_EXERCISE AIM:_
The first line of the entries through the line bearing "From S2P Require Import Prelude.": copy these lines exactly and return nothing else.

_ENTRIES SUPPLIED:_
(* ===== verification/Lag.v ===== *)
(** * reactor_lag.h: the lag probe

    [LagSnapshot] is the histogram of wake lateness (log2 microsecond buckets with four
    sub-buckets each) and its percentile reader; [LagProbe] is the self re-arming timer
    that fills it. *)

From Stdlib Require Import SpecFloat.
From S2P Require Import Prelude.

Module LagSnapshot.

(** ** The buckets *)

(** [4 + 30 * 4]. *)
Definition buckets : Z := 4 + 30 * 4.

(** The snapshot: one counter per bucket, the number of wakes, their sum and maximum. *)
Record t := Snapshot {
  count : list Z;
  wakes : Z;
  sum_us : Z;
  max_us : Z
}.

(** [LagSnapshot{}]. *)
Definition empty : t := Snapshot (replicate (Z.to_nat buckets) 0) 0 0 0.

(** The zero bits above the highest set bit among bits [n-1 .. 0] of [x]. *)
Fixpoint leading_zeros (n : nat) (x : Z) : Z :=
  match n with
  | O => 0
  | S n => if Z.testbit x (Z.of_nat n) then 0 else 1 + leading_zeros n x
  end.

(** [__builtin_clzll]. *)
Definition clzll (x : Z) : Z := leading_zeros 64 x.

Definition index_of (us : Z) : Z :=
  if us <? 4 then us
  else if Z.shiftl 1 32 <=? us then buckets - 1
  else
    let e := 63 - clzll us in
    let sub := Z.land (Z.shiftr us (e - 2)) 3 in
    4 + (e - 2) * 4 + sub.

Definition upper_us (i : Z) : Z :=
  if i <? 4 then i + 1
  else
    let k := i - 4 in
    let e := wrap32 (wrap32 (k `div` 4) + 2) in
    wrap64 (Z.shiftl (5 + k `mod` 4) (e - 2)).

Definition lower_us (i : Z) : Z := if i =? 0 then 0 else upper_us (i - 1).

(** ** Reading a percentile *)

(** [static_cast<double>(n)] for an unsigned 64-bit [n]: rounded to nearest even. *)
Definition double_of_u64 (n : Z) : spec_float := binary_normalize 53 1024 n 0 false.

(** [a * b] on doubles. *)
Definition double_mul (a b : spec_float) : spec_float := SFmul 53 1024 a b.

(** [static_cast<uint64_t>(x)]: truncation toward zero; [None] where the conversion is
    undefined (not a number, infinite, or out of range after truncation). *)
Definition u64_of_double (x : spec_float) : option Z :=
  match x with
  | S754_zero _ => Some 0
  | S754_finite s m e =>
      let z := Z.shiftl (Zpos m) e in
      if s then (if z =? 0 then Some 0 else None)
      else if z <=? u64_max then Some z else None
  | S754_infinity _ | S754_nan => None
  end.

(** The rank [quantile_upper_us] looks for: lines 81 to 83. *)
Definition rank (q : spec_float) (total : Z) : option Z :=
  let x := double_mul q (double_of_u64 total) in
  need ← u64_of_double x;
  let need := if SFltb (double_of_u64 need) x then wrap64 (need + 1) else need in
  Some (if need =? 0 then 1 else need).

(** The scan of lines 84 to 89, from bucket [i] with [seen] already counted. *)
Fixpoint scan (counts : list Z) (i seen need : Z) : Z :=
  match counts with
  | [] => upper_us (buckets - 1)
  | c :: counts =>
      let seen := wrap64 (seen + c) in
      if need <=? seen then upper_us i else scan counts (i + 1) seen need
  end.

(** [None] is an undefined conversion of the fraction to a rank. *)
Definition quantile_upper_us (q : spec_float) (s : t) : option Z :=
  let sum := foldl (λ acc c, wrap64 (acc + c)) 0 (count s) in
  if sum =? 0 then Some 0
  else need ← rank q sum; Some (scan (count s) 0 0 need).

Definition since (s earlier : t) : t :=
  Snapshot (zip_with (λ a b, wrap64 (a - b)) (count s) (count earlier))
           (wrap64 (wakes s - wakes earlier))
           (wrap64 (sum_us s - sum_us earlier))
           (max_us s).

(** What one wake of lateness [us] does to the counters (lines 186 to 189 of [tick]). *)
Definition record_wake (us : Z) (s : t) : t :=
  Snapshot (alter (λ c, wrap64 (c + 1)) (Z.to_nat (index_of us)) (count s))
           (wrap64 (wakes s + 1))
           (wrap64 (sum_us s + us))
           (if max_us s <? us then us else max_us s).

(** The counters after wakes of the given lateness, oldest first. *)
Definition snapshot_of (samples : list Z) : t :=
  foldl (λ s us, record_wake us s) empty samples.

(** The sum of a list. *)
#[local] Abbreviation sumZ := (total (λ c : Z, c)).

(** How many elements pass a test. *)
Definition tally {A} (p : A → bool) (l : list A) : Z := total (λ x, bit (p x)) l.

(** ** Bucket arithmetic *)

Lemma leading_zeros_log2 n x :
  0 < x < 2 ^ Z.of_nat n → leading_zeros n x = Z.of_nat n - 1 - Z.log2 x.
Proof.
  induction n as [|n IH]; intros [Hx Hlt]; [simpl in Hlt; lia|].
  cbn [leading_zeros]. rewrite Nat2Z.inj_succ, Z.pow_succ_r in Hlt by lia.
  destruct (Z.testbit x (Z.of_nat n)) eqn:Hb.
  - assert (Z.log2 x = Z.of_nat n) as ->; [|lia].
    apply Z.log2_unique; [lia|]. split; [|rewrite Z.pow_succ_r; lia].
    destruct (Z_lt_le_dec x (2 ^ Z.of_nat n)) as [H|H]; [|done].
    rewrite Z.bits_above_log2 in Hb; [done|lia|]. apply Z.log2_lt_pow2; lia.
  - rewrite IH; [lia|]. split; [done|].
    destruct (Z_lt_le_dec x (2 ^ Z.of_nat n)) as [H|H]; [done|].
    assert (Z.log2 x = Z.of_nat n) as Hl.
    { apply Z.log2_unique; [lia|]. split; [done|]. rewrite Z.pow_succ_r; lia. }
    rewrite <- Hl, Z.bit_log2 in Hb by lia. done.
Qed.

Lemma clzll_log2 x : 0 < x ≤ u64_max → 63 - clzll x = Z.log2 x.
Proof.
  unfold u64_max. intros. unfold clzll. rewrite leading_zeros_log2; [lia|].
  change (Z.of_nat 64) with 64. lia.
Qed.

(** The bucket of exponent [e] and leading digits [q] (100, 101, 110 or 111 in binary). *)
Definition bucket (e q : Z) : Z := 4 * (e - 2) + q.

Lemma upper_us_bucket e q :
  2 ≤ e ≤ 31 → 4 ≤ q ≤ 7 → upper_us (bucket e q) = (q + 1) * 2 ^ (e - 2).
Proof.
  intros He Hq. unfold upper_us, bucket. destruct (Z.ltb_spec (4 * (e - 2) + q) 4); [lia|].
  replace (4 * (e - 2) + q - 4) with (q - 4 + (e - 2) * 4) by lia.
  rewrite Z.div_add, Z.mod_add, Z.div_small, Z.mod_small by lia.
  rewrite (wrap32_small (0 + (e - 2))), wrap32_small by lia.
  replace (0 + (e - 2) + 2 - 2) with (e - 2) by lia.
  rewrite Z.shiftl_mul_pow2 by lia. rewrite wrap64_small; [f_equal; lia|].
  pose proof (Z.pow_le_mono_r 2 (e - 2) 29 ltac:(lia) ltac:(lia)).
  pose proof (Z.pow_pos_nonneg 2 (e - 2) ltac:(lia) ltac:(lia)). nia.
Qed.

Lemma lower_us_bucket e q :
  2 ≤ e ≤ 31 → 4 ≤ q ≤ 7 → lower_us (bucket e q) = q * 2 ^ (e - 2).
Proof.
  intros He Hq. unfold lower_us, bucket.
  destruct (Z.eqb_spec (4 * (e - 2) + q) 0); [lia|].
  destruct (decide (q = 4)) as [->|].
  - destruct (decide (e = 2)) as [->|]; [done|].
    replace (4 * (e - 2) + 4 - 1) with (bucket (e - 1) 7) by (unfold bucket; lia).
    rewrite upper_us_bucket by lia.
    replace (e - 2) with (Z.succ (e - 1 - 2)) by lia. rewrite Z.pow_succ_r; lia.
  - replace (4 * (e - 2) + q - 1) with (bucket e (q - 1)) by (unfold bucket; lia).
    rewrite upper_us_bucket by lia. f_equal. lia.
Qed.

Lemma index_of_bucket us :
  4 ≤ us < 2 ^ 32 →
  ∃ e q, 2 ≤ e ≤ 31 ∧ 4 ≤ q ≤ 7 ∧ index_of us = bucket e q ∧
         q * 2 ^ (e - 2) ≤ us < (q + 1) * 2 ^ (e - 2).
Proof.
  intros Hus. set (e := Z.log2 us).
  assert (2 ≤ e ≤ 31) as He.
  { split; [apply Z.log2_le_pow2; lia|]. cut (e < 32); [lia|]. apply Z.log2_lt_pow2; lia. }
  pose proof (Z.log2_spec us ltac:(lia)) as Hs. fold e in Hs.
  replace e with (Z.succ (Z.succ (e - 2))) in Hs at 1 2 by lia.
  rewrite !Z.pow_succ_r in Hs by lia.
  assert (0 < 2 ^ (e - 2)) as Hp by (apply Z.pow_pos_nonneg; lia).
  set (q := us `div` 2 ^ (e - 2)).
  assert (q * 2 ^ (e - 2) ≤ us < (q + 1) * 2 ^ (e - 2)) as Hq.
  { pose proof (Z.div_mod us (2 ^ (e - 2)) ltac:(lia)) as Hdm.
    pose proof (Z.mod_pos_bound us (2 ^ (e - 2)) Hp). fold q in Hdm. nia. }
  assert (4 ≤ q ≤ 7) as Hq4 by nia.
  exists e, q. split_and!; try done; try lia.
  unfold index_of, bucket.
  destruct (Z.ltb_spec us 4); [lia|].
  destruct (Z.leb_spec (Z.shiftl 1 32) us) as [Hge|_]; [change (Z.shiftl 1 32) with (2 ^ 32) in Hge; lia|].
  rewrite clzll_log2 by (unfold u64_max; lia). fold e.
  rewrite Z.shiftr_div_pow2 by lia. fold q.
  change 3 with (Z.ones 2). rewrite Z.land_ones by lia. change (2 ^ 2) with 4.
  assert (q `mod` 4 = q - 4); [|lia].
  replace q with (q - 4 + 1 * 4) at 1 by lia. rewrite Z.mod_add, Z.mod_small; lia.
Qed.

Lemma bucket_of i :
  4 ≤ i < buckets → ∃ e q, 2 ≤ e ≤ 31 ∧ 4 ≤ q ≤ 7 ∧ i = bucket e q.
Proof.
  unfold buckets, bucket. intros Hi. exists (i `div` 4 + 1), (i `mod` 4 + 4).
  pose proof (Z.div_mod i 4 ltac:(lia)). pose proof (Z.mod_pos_bound i 4 ltac:(lia)). lia.
Qed.

Lemma index_of_small us : us < 4 → index_of us = us.
Proof. unfold index_of. destruct (Z.ltb_spec us 4); lia. Qed.

Lemma index_of_large us : 2 ^ 32 ≤ us → index_of us = buckets - 1.
Proof.
  unfold index_of. change (Z.shiftl 1 32) with (2 ^ 32).
  destruct (Z.ltb_spec us 4); [lia|]. destruct (Z.leb_spec (2 ^ 32) us); [done|lia].
Qed.

Lemma upper_us_small i : i < 4 → upper_us i = i + 1.
Proof. unfold upper_us. destruct (Z.ltb_spec i 4); lia. Qed.

Lemma lower_us_small i : 0 ≤ i < 4 → lower_us i = i.
Proof.
  unfold lower_us. intros. destruct (Z.eqb_spec i 0); [lia|].
  rewrite upper_us_small; lia.
Qed.

Lemma lower_lt_upper i : 0 ≤ i < buckets → lower_us i < upper_us i.
Proof.
  intros Hi. destruct (Z_lt_le_dec i 4) as [H|H].
  - rewrite lower_us_small, upper_us_small by lia. lia.
  - destruct (bucket_of i) as (e & q & He & Hq & ->); [lia|].
    rewrite lower_us_bucket, upper_us_bucket by lia.
    pose proof (Z.pow_pos_nonneg 2 (e - 2) ltac:(lia) ltac:(lia)). lia.
Qed.

Lemma lower_us_succ i : 0 < i → lower_us i = upper_us (i - 1).
Proof. unfold lower_us. destruct (Z.eqb_spec i 0); [lia|done]. Qed.

Lemma upper_us_last : upper_us (buckets - 1) = 2 ^ 32.
Proof. reflexivity. Qed.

_SOLVED EXERCISE:_
(* ===== verification/Lag.v ===== *)
(** * reactor_lag.h: the lag probe

    [LagSnapshot] is the histogram of wake lateness (log2 microsecond buckets with four
    sub-buckets each) and its percentile reader; [LagProbe] is the self re-arming timer
    that fills it. *)

From Stdlib Require Import SpecFloat.
From S2P Require Import Prelude.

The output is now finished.